Now the editor of The Globe and Mail’s Style section, Olson (BA ’80, BFA ’93) calls Toronto her hometown. But in 1976, Olson was a 19-year-old York University student who found work as a porter aboard a freighter.
“I found out that it was great money, and at the time I was really struggling to make money waitressing,” she said. “I had actually never seen a freighter until I got on my first boat. I convinced another friend here in town to go down to the Seafarers International Union hiring hall. Basically you just went in there and stood around for a couple of weeks until somebody needed somebody.”
Cross-Canada equestrian relies on kindness of strangers
York alumna Kimber Sider (BA Hons ‘06) has a theory; her mantra has become “Well-behaved women rarely make history,” wrote the Kenora Daily Miner & News Aug. 2. In fact, it’s the title of a film she’s making about a cross-country journey by horse. While crossing northern Ontario, she’s had lots of time to evaluate her thoughts, which she shared during her stop in Kenora. “Our ride is about finding out if, 60 years later, you can still ride across Canada on Canadian kindness,” she said, before setting out for the Prairies.
Even though Sider’s only just graduated from York University’s Faculty of Fine Arts, she’s listed as a director’s assistant on the Hollywood production of Kit Kittredge’s An American Girl.

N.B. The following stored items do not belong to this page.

Definition run_request (id : Z) (payload : bytes) (completion : nat) (l : NodeLink) : NodeLink :=
  let c := calls_of l in
  if stopped l then fail_request completion operation_canceled l else
  if negb (is_ready l) then fail_request completion not_connected l else
  if (max_pending_requests o <=? Z.of_nat (length (pending c))) || (max_queued_frames o <=? Z.of_nat (length (writes (conn_of l))))
  then fail_request completion no_buffer_space l else
  if size payload >? max_frame_bytes o - 10 then fail_request completion message_size l else
  let l := begin_op (OpRequest id) (set_calls (mkCalls (emplace id completion (pending c)) (next_id c) (outstanding c) (refusals c)) l) in
  let '(queued, l) := enqueue (mkFrame request id payload) l in
  if queued then l else complete id (inl no_buffer_space) l.

Definition run_notify (type : FrameType) (payload : bytes) (completion : option nat) (l : NodeLink) : NodeLink :=
  let '(e, l) :=
    if stopped l then (Some operation_canceled, l) else
    if negb (is_ready l) then (Some not_connected, l) else
    let '(queued, l) := enqueue (mkFrame type 0 payload) l in
    (if queued then None else Some no_buffer_space, l) in
  match completion with Some k => say (ONotified k e) l | None => l end.

Definition stop_on_executor (l : NodeLink) : NodeLink :=
  let d := dial_of l in
  let l := set_dial (mkDial (host d) (port d) (attempts d) (reconnect_count d) false) l in
  fail_pending operation_canceled (disconnect operation_canceled l).

Definition run_task (fr : Fresh) (t : Task) (l : NodeLink) : NodeLink :=
  let h := handlers l in
  match t with
  | TAttach k => attach fr k l
  | TStart hst prt =>
      let d := dial_of l in
      if stopped l || negb (bool_decide (connected l = None)) || negb (port d =? 0) then l else
      begin_connect fr (set_dial (mkDial hst prt (attempts d) (reconnect_count d) (reconnect_timer d)) l)
  | TRecheck s => recheck_trust s l
  | TRequest id payload _ completion => run_request id payload completion l
  | TCancel id => complete id (inl operation_canceled) l
  | TRespond id payload => if is_ready l then enqueue_or_drop (mkFrame NodeFrame.response id payload) l else l
  | TNotify type payload completion => run_notify type payload completion l
  | TOnRequest b => set_handlers (mkHandlers b (notify_handler h) (state_handler h)) l
  | TOnNotify b => set_handlers (mkHandlers (request_handler h) b (state_handler h)) l
  | TOnState b => set_handlers (mkHandlers (request_handler h) (notify_handler h) b) l
  | TStop => stop_on_executor l
  end.

(** ** Operations that end *)

Inductive Result := RError (e : LinkErr) | RData (data : bytes).

Definition live (g : nat) (l : NodeLink) : bool := (g =? gen l)%nat && negb (stopped l).

Definition on_read (fr : Fresh) (g : nat) (r : Result) (l : NodeLink) : NodeLink :=
  if negb (live g l) then l else
  match r with
  | RError e => disconnect e l
  | RData [] => disconnect end_of_stream l
  | RData data =>
      let c := conn_of l in
      let '(threw, l) :=
        consume data (set_conn (mkConn (connection c) (generation c) (incoming c) (writes c) (writing c) (awaiting_pong c) (f_now fr) (ping_sent c) (heartbeat_timer c)) l) in
      if threw then say OThrew l else read_next g l
  end.

Definition on_written (g : nat) (r : Result) (l : NodeLink) : NodeLink :=
  if negb (live g l) then l else
  match r with
  | RError e => disconnect e l
  | RData _ =>
      let c := conn_of l in
      write_next g (set_conn (mkConn (connection c) (generation c) (incoming c) (tail (writes c)) (writing c) (awaiting_pong c) (last_activity c) (ping_sent c) (heartbeat_timer c)) l)
  end.

Definition finish_op (fr : Fresh) (x : Op) (r : Result) (l : NodeLink) : NodeLink :=
  match x with
  | OpConnect g k =>
      if negb (live g l) then l else
      match r with
      | RError e => disconnect e l
      | RData _ => if use_tls o then begin_op (OpTls g k) l else attach fr k l
      end
  | OpTls g k =>
      if negb (live g l) then l else
      match r with RError e => disconnect e l | RData _ => attach fr k l end
  | OpRead g => on_read fr g r l
  | OpWrite g => on_written g r l
  | OpTick g => match r with RError _ => l | RData _ => tick (f_now fr) g l end
  | OpReconnect _ => match r with RError _ => l | RData _ => begin_connect fr l end
  | OpRequest id => match r with RError _ => l | RData _ => complete id (inl timed_out) l end
  end.
Definition event_ok (e : LinkEvent) : Prop :=
  match e with
  | ECall (CStart _ p) => p ≠ 0
  | ETask _ fr => fresh_ok fr
  | EOp _ r fr => fresh_ok fr ∧ ∀ d, r = RData d → bytes_ok d
  | _ => True
  end.

Lemma link_post_good t l : Good l → is_attach t = false → (∀ h p, t = TStart h p → client = true ∧ p ≠ 0) → Good (post t l).
Proof. intros [Hi Ht] H1 H2. split; [by apply post_inv | by apply post_trust]. Qed.

Lemma call_good c l : Good l → event_ok (ECall c) → Good (call o client c l).
Proof.
  intros Hg He. assert (∀ c, Good (set_calls c l)) as Hs by (intros c'; eapply view_good; [exact Hg | by repeat split | done | done]).
  destruct c as [h p | | payload timeout [k |] | t]; cbn [call].
  - destruct client eqn:Ec; [| done]. apply link_post_good; [done | done |]. intros ? ? [= -> ->]. done.
  - destruct Hg as [Hi Ht]. assert (LinkInv (set_stopped l)) as H1 by (eapply view_inv; [exact Hi | by repeat split | done]).
    split; [by apply post_inv |]. split; cbn; [done |]. intros _. left. apply elem_of_app. right. left.
  - case_goal; [by apply Hs |]. by apply link_post_good.
  - by apply Hs.
  - destruct (postable t) eqn:Ep; [| done]. apply link_post_good; [done | by destruct t |]. by intros h p ->.
Qed.

Lemma link_step_good e l : Good l → event_ok e → Good (step o client me random e l).
Proof.
  intros Hg He. destruct e as [c | k | k fr | k r fr | s]; cbn [step].
  - by apply call_good.
  - unfold refused. destruct (refusals (calls_of l) !! k) as [x |]; [| done]. set (l1 := set_calls _ l).
    assert (Good l1) as G1 by (eapply view_good; [exact Hg | by repeat split | done | done]).
    eapply calm_good; [exact G1 |]. apply ok_calm_steady, say_steady; [apply G1 | done | done].
  - destruct (tasks l !! k) as [t |] eqn:E; [by apply run_task_good | done].
  - destruct (ops l !! k) as [x |] eqn:E; [by apply finish_op_good; try apply He | done].
  - destruct (authenticated o) eqn:Ha; [by apply apply_to_store_good |]. unfold apply_to_store. by rewrite (v_plain l (proj1 Hg) Ha).
Qed.

Lemma link_run_good es : ∀ l, Good l → Forall event_ok es → Good (run o client me random es l).
Proof.
  induction es as [| e es IH]; intros l Hg He; [done |]. inversion He as [| ? ? H1 H2]; subst. cbn. apply IH; [by apply link_step_good | done].
Qed.

(** ** Where a link starts *)

Definition starts_with (t : option TrustStore) : Prop := match t with Some t => store_ok t ∧ t_snapshot t = initial | None => True end.

Lemma options_trust (t : option TrustStore) : options_valid o (bool_decide (is_Some t)) = true → authenticated o = true ↔ is_Some t.
Proof.
  unfold options_valid. intros H. bool_prop. match goal with H : authenticated o = _ |- _ => rewrite H end. by rewrite bool_decide_eq_true.
Qed.

Lemma make_link_good t l : make_link o client me t = Some l → starts_with t → Good l.
Proof.
  intros H Ht.
  assert (∀ l', new_link o me t = Some l' → LinkInv l' ∧ TrustInv l' ∧ connected l' = None ∧ tasks l' = [] ∧ ops l' = []) as Hn.
  { unfold new_link. intros l' E. case_hyp E; [done |]. bool_prop. pose proof (options_trust t Heqb) as Hau. injection E as <-.
    split; [| done]. constructor; cbn; try done; try (by intros ? ? ?%not_elem_of_nil); try (by intros ? ?%not_elem_of_nil); try (unfold count; cbn; lia).
    - intros Ha. apply Hau in Ha as [t0 ->]. destruct Ht as [[Ht1 Ht3] Ht2]. eexists. split; [done |]. split; [done |]. split; [done |]. cbn. apply elem_of_app. right. left.
    - intros Ha. destruct t; [| done]. rewrite (proj2 Hau) in Ha; done. }
  unfold make_link, accepted in H. destruct client eqn:Ec; [by destruct (Hn l H) as (? & ? & _) |].
  destruct (new_link o me t) as [l' |]; [| done]. cbn in H. injection H as <-. destruct (Hn l' eq_refl) as (Hi & [R1 R2] & Hc & Hts & Hop).
  split.
  - destruct Hi. constructor; try done; cbn; rewrite ?Hts.
    + unfold count. cbn. lia.
    + intros h p Hx. by apply list_elem_of_singleton in Hx.
  - split; cbn; rewrite ?Hts.
    + intros Ha Hr Hs t0 E. destruct (R1 Ha Hr Hs t0 E) as [| Hx]; [by left |]. rewrite Hts in Hx. by apply not_elem_of_nil in Hx.
    + intros Hs. by right.
Qed.

(** A link that was made and went through some steps. *)
Definition history (t : option TrustStore) (es : list LinkEvent) (l : NodeLink) : Prop :=
  starts_with t ∧ Forall event_ok es ∧ ∃ l0, make_link o client me t = Some l0 ∧ l = run o client me random es l0.

Lemma history_good t es l : history t es l → Good l.
Proof. intros (H1 & H2 & l0 & H3 & ->). apply link_run_good; [by eapply make_link_good | done]. Qed.

Lemma trace_split h x h' : trace_ok (h ++ x :: h') → obs_ok x h' ∧ trace_ok h'.
Proof. induction h as [| y h IH]; [done |]. intros [_ H]. by apply IH. Qed.

Lemma last_attached_ok h : trace_ok h → attached h = true → authenticated o = true → ch_node_id (last_attached h) = node_id o ∧ size (ch_nonce (last_attached h)) = kNonceBytes.
Proof. induction h as [| x h IH]; [done |]. intros [H1 H2] Ha Hau. destruct x; cbn in *; try done; auto. Qed.

(** C23: a link that checks identities knows its peer: whatever the peer sends, in
    whatever order connections break, timers run and the trust set changes, every
    request, notification and response reaches the application while the link is
    ready, and a link whose options ask for authentication gets ready only when
    the signature of a neighbour of the configuration then in force, who is the
    expected one if one is expected and not this node, was verified over the nonce
    this side sent on this connection.  A plain link (the mode without identities)
    gets ready on a bare hello: of it only the first part and that a connection is
    attached is claimed.  Assumed: the signature check, a parameter, accepts only
    keys of 32 bytes, as Ed25519 does; peer bytes and nonces are of their types,
    dialled ports not 0, the trust store valid. *)
Theorem link_authenticated t es l :
  history t es l → trace_ok (log l) ∧ is_ready l = up (log l).
Proof. intros H%history_good. split; [apply (v_trace l (proj1 H)) | apply (v_up l (proj1 H))]. Qed.

(** C25: a revoked neighbour is dropped: a link of a node that checks identities is
    ready only with a neighbour of the current configuration, unless the recheck of
    that configuration is still waiting to run (or the link is being stopped); and
    the recheck closes the connection to a neighbour that is not in it. *)
Theorem revocation_takes_effect t es l :
  history t es l → authenticated o = true → is_ready l = true →
  ∃ u, trust (peer_of l) = Some u ∧
    (trusts u (peer_id (peer_of l)) = true ∨ TRecheck (t_snapshot u) ∈ tasks l ∨ TStop ∈ tasks l) ∧
    ∀ k fr, tasks l !! k = Some (TRecheck (t_snapshot u)) → stopped l = false → trusts u (peer_id (peer_of l)) = false →
      connected (step o client me random (ETask k fr) l) = None.
Proof.
  intros H%history_good Ha Hr. destruct H as [Hi [R1 R2]]. destruct (v_trust l Hi Ha) as (u & Et & _). exists u. split; [done |]. split.
  - destruct (stopped l) eqn:Es; [| destruct (R1 Ha Hr eq_refl u Et); auto]. destruct (R2 eq_refl) as [| Hn]; [auto |].
    rewrite idle_not_ready in Hr; done.
  - intros k fr Hk Hs Hl. cbn [step]. rewrite Hk. cbn [run_task]. unfold recheck_trust. cbn [set_tasks stopped peer_of]. rewrite Hs.
    pose proof (v_id l Hi Ha Hr) as Eid. assert (auth_state (peer_of l) ≠ challenge) as Hn by (apply (v_done l Hi) in Hr; congruence).
    destruct (v_peer l Hi Ha Hn) as [(N1 & N2 & _) _]. rewrite <-Eid in N1, N2.
    rewrite (bool_decide_eq_false_2 _ N1), !bool_decide_eq_false_2 by done. cbn [orb]. unfold trusts in Hl. rewrite Hl. apply disconnect_none.
Qed.
End Safety.

(** ** Both ends of a link *)

Lemma node_id_short o b : options_valid o b = true → short (node_id o).
Proof. unfold options_valid, short. intros H. bool_prop. lia. Qed.

Lemma history_options o client me random initial t es l :
  history o client me random initial t es l → ∃ b, options_valid o b = true.
Proof.
  intros (_ & _ & l0 & H & _). exists (bool_decide (is_Some t)). unfold make_link, accepted, new_link in H.
  destruct (options_valid o (bool_decide (is_Some t))); [done |]. by destruct client.
Qed.

(** C24: the two ends agree: when a link of node A gets ready with node B, and what
    verifies under the keys A has for B was signed by B's link, then B's link
    signed for A, over the nonce that A sent on this very connection and the nonce
    that B's link had sent itself, while it was attached. *)
Theorem handshake_agreement oA cA meA randomA initialA tA esA lA oB cB meB randomB initialB tB esB lB post pre :
  history oA cA meA randomA initialA tA esA lA → history oB cB meB randomB initialB tB esB lB →
  (∀ k m s, verify oA k m s = true → size k = 32) → (∀ k m s, verify oB k m s = true → size k = 32) →
  authenticated oA = true → authenticated oB = true →
  log lA = post ++ OReady (node_id oB) :: pre →
  (∀ key m s, mkNeighbor (node_id oB) key ∈ s_neighbors (in_force initialA pre) → verify oA key m s = true → OSign m ∈ log lB) →
  ∃ later before,
    log lB = later ++ OSign (auth_message (node_id oB) (ch_nonce (last_attached before)) (node_id oA) (ch_nonce (last_attached pre))) :: before ∧
    attached before = true ∧ attached pre = true.
Proof.
  intros HA HB KA KB AA AB El Hforge. pose proof (history_good _ _ _ _ _ KA _ _ _ HA) as [IA _]. pose proof (history_good _ _ _ _ _ KB _ _ _ HB) as [IB _].
  destruct (history_options _ _ _ _ _ _ _ _ HA) as [bA VA]. destruct (history_options _ _ _ _ _ _ _ _ HB) as [bB VB].
  pose proof (v_trace _ _ _ _ _ IA) as TA. rewrite El in TA. apply trace_split in TA as [[Hatt Hready] Tpre].
  destruct (Hready AA) as (key & nonce & sg & rest & -> & Hnb & (Hne & Hno & _) & Hside). destruct Tpre as [Hver Trest]. cbn [obs_ok] in Hver.
  cbn [in_force last_attached attached] in *.
  pose proof (Hforge key _ sg Hnb (eq_sym Hver)) as Hsig. apply list_elem_of_In, in_split in Hsig as (later & before & EB).
  pose proof (v_trace _ _ _ _ _ IB) as TB. rewrite EB in TB. apply trace_split in TB as [(HattB & p & n & Em & _ & Hs & _) Tb].
  destruct (last_attached_ok _ _ _ Trest Hatt AA) as [_ NA]. destruct (last_attached_ok _ _ _ Tb HattB AB) as [_ NB].
  apply auth_message_agree in Em as [(E1 & E2 & E3 & E4) | (E1 & E2 & E3 & E4)]; try done; try (split; [by eapply node_id_short | done]).
  exists later, before. split; [| done]. rewrite EB. by rewrite <-E2.
Qed.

By the way, the credits also listed Julia Roberts as executive producer and starlet Abigail Breslin was the toast of the talk show circuit for several weeks.
- Sider’s journey was also featured on Kenora’s CJRL-FM Radio July 29.
On air
- Steven Bailey, humanities professor in York’s Faculty of Arts, spoke about conspiracy theories surrounding the death of Princess Diana, on TVO’s “The Agenda”, Aug. 1.
- Ray Biastoch, a graduate student at York, spoke about climate change in the Arctic, on CBC Newsworld Aug. 3.